* [THE PROBLEM]
Search the material below for "simpl" and copy every line where it occurs.

※ ※ ※

Definition lowest_nonce (removed : list Transaction) : Z :=
  foldl (fun lowest tx => if lowest >? Nonce tx then Nonce tx else lowest) u64_max removed.

Definition list_Filter (l : txList) (costLimit gasLimit : Z)
    : (list Transaction * list Transaction) * txList :=
  if (big_cmp (costcap l) costLimit <=? 0) && (gascap l <=? gasLimit) then (([], []), l)
  else
    let '(removed, m1) := sm_Filter (txs l) (above_limits costLimit gasLimit) in
    if decide (length removed = 0)%nat then
      (([], []), mk_list (strict l) m1 costLimit gasLimit)
    else
      let '(invalids, m2) :=
        if strict l then
          let lowest := lowest_nonce removed in
          sm_filter m1 (fun tx => Nonce tx >? lowest)
        else ([], m1) in
      ((removed, invalids), mk_list (strict l) (sm_reheap m2) costLimit gasLimit).

Definition list_Cap (l : txList) (threshold : Z) : option (list Transaction * txList) :=
  '(drops, m) ← sm_Cap (txs l) threshold;
  Some (drops, list_set_txs l m).

Definition list_Remove (l : txList) (tx : Transaction) : option ((bool * list Transaction) * txList) :=
  let nonce := Nonce tx in
  '(removed, m) ← sm_Remove (txs l) nonce;
  if negb removed then Some ((false, []), list_set_txs l m)
  else if strict l then
    let '(invalids, m') := sm_Filter m (fun tx => Nonce tx >? nonce) in
    Some ((true, invalids), list_set_txs l m')
  else Some ((true, []), list_set_txs l m).
Lemma wp_promote_account addr p (Q : list Transaction -> TxPool -> Prop) :
  pool_inv [] [] [] p ->
  (forall r p', pool_inv [] [] [] p' -> same_env p p' -> lk_all (all p') ⊆ lk_all (all p) ->
     Forall (executable p) r -> Q r p') ->
  wp (promote_account now addr) Q p.
Proof.
  intros Hinv HQ. unfold promote_account. wp_steps. destruct (queue p !! addr) as [l|] eqn:Hl; [|by wp_steps; apply HQ].
  destruct (inv_queue _ _ _ _ Hinv _ _ Hl) as [Hwf Hst]. wp_steps.
  destruct (list_Forward_spec l (GetNonce (currentState p) addr) Hwf) as (forwards & l1 & Hf & Hwf1 & Hst1 & Hit1 & Hs1).
  eapply wp_lift; [exact Hf|]. wp_steps.
  eapply (wp_remove_all forwards []); [eapply inv_take_queue; [exact Hinv|done|by eapply takes_below|done|congruence]|].
  intros t1 Hinv1 Hsub1. wp_steps.
  destruct (list_Filter l1 (GetBalance (currentState p) addr) (currentMaxGas p)) as [[drops inv2] l2] eqn:Hfil.
  pose proof (list_Filter_spec _ _ _ _ _ _ Hwf1 Hfil) as Hok2. pose proof Hok2 as (Hwf2 & Hst2 & _).
  pose proof (takes_filter _ _ _ _ _ _ Hwf1 Hok2) as Ht2. 
  assert (inv2 = []) as -> by (eapply list_Filter_lax; [|exact Hfil]; congruence). rewrite app_nil_r in Ht2.
  wp_steps.
  eapply (wp_remove_all drops []); [eapply inv_take_queue; [exact Hinv1|apply lookup_insert_eq|done|done|congruence]|].
  intros t2 Hinv2 Hsub2. wp_steps. eapply wp_nonces_get; [exact Hinv2|]. intros start nn Hinv3. wp_steps.
  destruct (list_Ready_takes l2 start Hwf2) as (readies & l3 & Hr & Hwf3 & Hst3 & Ht3).
  eapply wp_lift; [exact Hr|]. wp_steps.
  assert (Hl2 : queue (set_nonces nn (set_all t2 (set_queue <[addr:=l2]> (set_all t1 (set_queue <[addr:=l1]> p))))) !! addr
                = Some l2) by apply lookup_insert_eq.
  eapply (wp_promote_readies now addr readies []).
  { eapply inv_take_queue; [exact Hinv3|exact Hl2|done|done|congruence]. }
  { by eapply takes_senders. }
  intros p4 Hinv4 Hq4 Ha4 He4.
  apply (wp_promote_finish addr p l3 (length forwards + length drops) readies).
  - done.
  - rewrite Hq4. apply lookup_insert_eq.
  - apply (inv_config _ _ _ _ Hinv).
  - intros p5 Hinv5 He5 Hsub5. apply HQ; [done|by etrans; [exact He4|]| |].
    { etrans; [exact Hsub5|]. rewrite Ha4. simpl. by etrans. }
    pose proof (takes_senders _ _ _ _ _ _ _ _ Hinv3 Hl2 Ht3) as Hse. rewrite Forall_forall in *.
    intros tx Hin. pose proof (Hse tx Hin) as Htx. apply (takes_iff _ _ _ Ht3) in Hin as [Hin _].
    apply Hok2 in Hin as (Hin & Hab & _). apply above_limits_false in Hab as [Hg Hcost].
    unfold executable. rewrite Htx. split_and!; [|done|done].
    rewrite Hit1, lookup_from in Hin. by case_decide.
Qed.

Lemma wp_promoteExecutables : forall addrs p (Q : list Transaction -> TxPool -> Prop),
  pool_inv [] [] [] p ->
  (forall r p', pool_inv [] [] [] p' -> same_env p p' -> lk_all (all p') ⊆ lk_all (all p) ->
     Forall (executable p) r -> Q r p') ->
  wp (promoteExecutables now addrs) Q p.
Proof.
  induction addrs as [|a addrs IH]; intros p Q Hinv HQ; cbn [promoteExecutables]; [by wp_steps; apply HQ|].
  wp_step. apply wp_promote_account; [done|]. intros r1 p1 Hinv1 He1 Hsub1 Hx1. wp_steps.
  apply IH; [done|]. intros r2 p2 Hinv2 He2 Hsub2 Hx2. wp_steps. apply HQ; [done|by etrans|by etrans|].
  apply Forall_app. split; [done|]. eapply Forall_impl; [exact Hx2|]. intros tx. by apply executable_env.
Qed.

(** ** Demotion *)

Lemma inv_weaken_E L D E E' p : pool_inv L D E p -> (forall a, a ∈ E -> a ∈ E') -> pool_inv L D E' p.
Proof.
  intros Hinv Hsub. destruct Hinv. split; try done. intros a l Hl Hni. eapply inv_nonempty; [exact Hl|auto].
Qed.

(** The end of a demotion turn: an empty list is deleted. *)
Lemma wp_demote_tidy addr l p (Q : () -> TxPool -> Prop) :
  pool_inv [] [] [addr] p -> pending p !! addr = Some l ->
  (forall p', pool_inv [] [] [] p' -> same_env p p' -> all p' = all p ->
     (forall b, b <> addr -> pending p' !! b = pending p !! b) -> Q tt p') ->
  wp (if list_Empty l then mmodify (set_pending (delete addr)) else mret tt) Q p.
Proof.
  intros Hinv Hl HQ. destruct (list_Empty l) eqn:He; wp_steps; apply HQ; try done.
  - by eapply inv_delete_pending.
  - intros b Hb. simpl. by rewrite lookup_delete_ne.
  - by eapply inv_settle_pending.
Qed.
Lemma levelled_init p :
  levelled (AccountSlots (config p)) (GlobalSlots (config p)) [] (spammers p) (total_len (pending p)) p.
Proof.
  split; simpl; try done.
  - unfold spammers. rewrite (prque_order_perm _).
    eapply sublist_NoDup; [apply (map_range_keys_nodup (pending p))|]. apply omap_keys.
    intros [a l] y. unfold spammer. case_match; [|done]. by intros [= <-].
  - intros x Hx%spammers_elem. tauto.
  - apply (StronglySorted_fmap fst (fun x y => len_of p y.1 <= len_of p x.1)); [done|].
    eapply StronglySorted_ext_in; [|apply prque_order_sorted].
    intros [a n] [b m]. rewrite !(prque_order_perm _).
    intros (_ & _ & l1 & Hl1 & ->)%spammer_elem (_ & _ & l2 & Hl2 & ->)%spammer_elem. simpl.
    by rewrite (len_of_Some _ _ _ Hl1), (len_of_Some _ _ _ Hl2).
Qed.

(** The bound [truncatePending] establishes. *)
Definition pending_bounded (p : TxPool) : Prop :=
  total_len (pending p) <= GlobalSlots (config p) \/
  forall a l, pending p !! a = Some l -> as_contains (locals p) a = false -> list_Len l <= AccountSlots (config p).

Lemma wp_truncatePending p (Q : () -> TxPool -> Prop) :
  pool_inv [] [] [] p -> total_len (pending p) < 2 ^ 64 ->
  (forall p', pool_inv [] [] [] p' -> same_env p p' -> lk_all (all p') ⊆ lk_all (all p) ->
     pending_bounded p' -> Q tt p') ->
  wp truncatePending Q p.
Proof.
  intros Hinv Hmax HQ. unfold truncatePending. wp_steps.
  rewrite sum_lens_spec, u64_small by (pose proof (total_len_nonneg (pending p)); unfold is_u64; lia).
  destruct (Z.leb_spec (total_len (pending p)) (GlobalSlots (config p))) as [Hok|Hover].
  { wp_steps. apply HQ; [done|done|done|by left]. }
  wp_steps. apply (wp_offenders_loop (spammers p)); [done|done|apply levelled_init|].
  intros offs rest total p1 Hinv1 He1 Hsub1 Happ Hmax1 Hlev Hor _ Hb1. simpl in Happ.
  pose proof He1 as (Hc1 & _ & _ & _ & Hl1). pose proof (cfg_account_slots _ (inv_config _ _ _ _ Hinv)) as Hslots.
  (* remote accounts over the allowance are offenders once the spammers are used up *)
  assert (Hrest : GlobalSlots (config p) < total -> forall a l, pending p1 !! a = Some l ->
    as_contains (locals p) a = false -> a ∉ offs -> list_Len l <= AccountSlots (config p)).
  { intros Ho a l Hl Hloc Hni. destruct Hor as [?| ->]; [lia|]. rewrite app_nil_r in Happ. subst offs.
    rewrite Hb1 in Hl by done. destruct (decide (list_Len l <= AccountSlots (config p))) as [|Hgt]; [done|].
    exfalso. apply Hni, spammers_elem. rewrite (len_of_Some _ _ _ Hl). split_and!; [done|eauto|lia]. }
  destruct (last offs) as [lst|] eqn:Hlast.
  - wp_steps. eapply wp_shrink; [exact Hinv1| |by apply last_elem|exact Hslots| | |done|].
    + apply (NoDup_app offs rest), (lev_nodup _ _ _ _ _ _ Hlev).
    + intros x Hx. split; [apply (lev_long _ _ _ _ _ _ Hlev); set_solver|by apply (lev_floor _ _ _ _ _ _ Hlev)].
    + apply (lev_total _ _ _ _ _ _ Hlev).
    + intros total' p2 Hinv2 He2 Hsub2 (Htot2 & Hor2 & k & Hk & (Ha2 & Hb2 & Ht2) & Hk2). wp_steps.
      pose proof He2 as (Hc2 & _ & _ & _ & Hl2). apply HQ; [done|by etrans|by etrans|].
      unfold pending_bounded. rewrite Hc2, Hl2, Hc1, Hl1 in *. rewrite <- Htot2.
      destruct (decide (total' <= GlobalSlots (config p))) as [|Hgt]; [by left|right].
      assert (Ho1 : GlobalSlots (config p) < total) by (rewrite (lev_total _ _ _ _ _ _ Hlev); lia).
      intros a l Hl Hloc. destruct (decide (a ∈ offs)) as [Ho|Ho].
      * destruct Hor2 as [?|Hle]; [lia|]. destruct (Ha2 a Ho) as [_ Hla]. rewrite (len_of_Some _ _ _ Hl) in Hla.
        destruct (Ha2 lst (last_elem _ _ Hlast)) as [_ Hll].
        rewrite (lev_even _ _ _ _ _ _ Hlev Ho1 lst a Hlast Ho) in Hla. lia.
      * rewrite Hb2 in Hl by done. by apply (Hrest Ho1 a).
  - apply last_None in Hlast as ->. wp_steps. apply HQ; [done|done|done|].
    unfold pending_bounded. rewrite Hc1, Hl1, <- (lev_total _ _ _ _ _ _ Hlev).
    destruct (decide (total <= GlobalSlots (config p))) as [|Hgt]; [by left|right].
    intros a l Hl Hloc. apply (Hrest ltac:(lia) a); [done|done|apply not_elem_of_nil].
Qed.
(* ===== verification/VotePower.v ===== *)
(** * Voting power

    Models the roster computation of [consensus/votepower/roster.go].  The
    fixed-point decimals of the [numeric] package are a parameter: a type with its
    operations and, for the theorems, the laws of exact addition and subtraction.
    The percentages of the sharding schedule, the network and the epoch are
    arguments.  Shown: when [Compute] succeeds outside the recovery window the
    power it accounts for is exactly one and its error return is dead code; the
    voters of the roster hold all of it when their keys are distinct, and need not
    otherwise; [AggregateRosters] files each staked vote once, by shard. *)
From stdpp Require Import gmap list sorting.
From Stdlib Require Import ZArith Lia.
From S2P Require Import Prelude.

Local Open Scope Z_scope.

(** ** Decimals *)

Class Numeric : Type := {
  Dec : Type;
  ZeroDec : Dec;
  OneDec : Dec;
  NewDec : Z -> Dec;
  dec_Add : Dec -> Dec -> Dec;
  dec_Sub : Dec -> Dec -> Dec;
  dec_Mul : Dec -> Dec -> Dec;
  dec_Quo : Dec -> Dec -> option Dec;  (* None is the panic on zero *)
  dec_Equal : Dec -> Dec -> bool
}.
(* ===== verification/FbftLog.v ===== *)
(** * The log of the FBFT protocol

    Models [consensus/fbft_log.go]: the message and block store a node keeps
    while it runs the protocol, the identifier under which a message is filed,
    the queries, the pruning and the translation of a received request into a
    message.  Hashes and serialized keys are integers of 32 and 48 bytes; the
    block is represented by the values the consensus code reads from it.
    Shown: when two messages share an identifier, that the log always holds the
    latest message of each identifier, what the queries return, what pruning
    keeps, and that a search for a committed block finds one when there is one. *)
From stdpp Require Import gmap list sorting.
From Stdlib Require Import ZArith Lia.
From S2P Require Import Prelude Transaction Quorum.

Local Open Scope Z_scope.

(** ** Data *)

(** [api/proto/message]: the enumeration of message types. *)
Definition MessageType : Type := Z.
Definition MessageType_ANNOUNCE : MessageType := 0.
Definition MessageType_PREPARE : MessageType := 1.
Definition MessageType_PREPARED : MessageType := 2.
Definition MessageType_COMMIT : MessageType := 3.
Definition MessageType_COMMITTED : MessageType := 4.

(** What the consensus reads of a [*types.Block]: its header hash, number,
    parent hash, epoch, whether it closes its epoch, and the commit signature
    that [SetCurrentCommitSig] attaches to it. *)
Record Block : Type := mk_block {
  blk_Hash : Z;
  blk_NumberU64 : Z;
  blk_ParentHash : Z;
  blk_Epoch : Z;
  blk_IsLastBlockInEpoch : bool;
  commitSigAndBitmap : list Z
}.

Definition SetCurrentCommitSig (b : Block) (sigAndBitmap : list Z) : Block :=
  mk_block (blk_Hash b) (blk_NumberU64 b) (blk_ParentHash b) (blk_Epoch b) (blk_IsLastBlockInEpoch b) sigAndBitmap.

Definition GetCurrentCommitSig (b : Block) : list Z := commitSigAndBitmap b.

(** The view-change fields of the Go struct are never set. *)
Record FBFTMessage : Type := mk_msg {
  msg_Type : MessageType;
  msg_ViewID : Z;
  msg_BlockNum : Z;
  msg_BlockHash : Z;
  msg_Block : list Z;
  SenderPubkeys : list PublicKeyWrapper;
  SenderPubkeyBitmap : list Z;
  LeaderPubkey : option PublicKeyWrapper;
  msg_Payload : list Z;
  Verified : bool
}.

Definition set_Verified (m : FBFTMessage) (v : bool) : FBFTMessage :=
  mk_msg (msg_Type m) (msg_ViewID m) (msg_BlockNum m) (msg_BlockHash m) (msg_Block m) (SenderPubkeys m)
    (SenderPubkeyBitmap m) (LeaderPubkey m) (msg_Payload m) v.

Definition HasSingleSender (m : FBFTMessage) : bool := bool_decide (length (SenderPubkeys m) = 1%nat).

(** ** Message identifiers *)

Definition idTypeBytes : nat := 4.
Definition idViewIDBytes : nat := 8.
Definition idHashBytes : nat := 32.
Definition idSenderBytes : nat := 48.
Definition idBytes : nat := idTypeBytes + idViewIDBytes + idHashBytes + idSenderBytes.

(** The built-in [copy] moves as many bytes as fit. *)
Definition copy_into (dst : list Z) (off : nat) (src : list Z) : list Z :=
  go_copy dst off (take (length dst - off) src).

(** A message with a single sender has a first sender. *)
Definition sender_bytes (m : FBFTMessage) : list Z :=
  if HasSingleSender m
  then match SenderPubkeys m with k :: _ => be_bytes idSenderBytes (key_Bytes k) | [] => [] end
  else SenderPubkeyBitmap m.

Abbreviation fbftMsgID := (list Z).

※ ※ ※

* [OUTPUT FOR THIS EXERCISE]
    { etrans; [exact Hsub5|]. rewrite Ha4. simpl. by etrans. }
  - intros b Hb. simpl. by rewrite lookup_delete_ne.
  split; simpl; try done.
    intros (_ & _ & l1 & Hl1 & ->)%spammer_elem (_ & _ & l2 & Hl2 & ->)%spammer_elem. simpl.
  intros offs rest total p1 Hinv1 He1 Hsub1 Happ Hmax1 Hlev Hor _ Hb1. simpl in Happ.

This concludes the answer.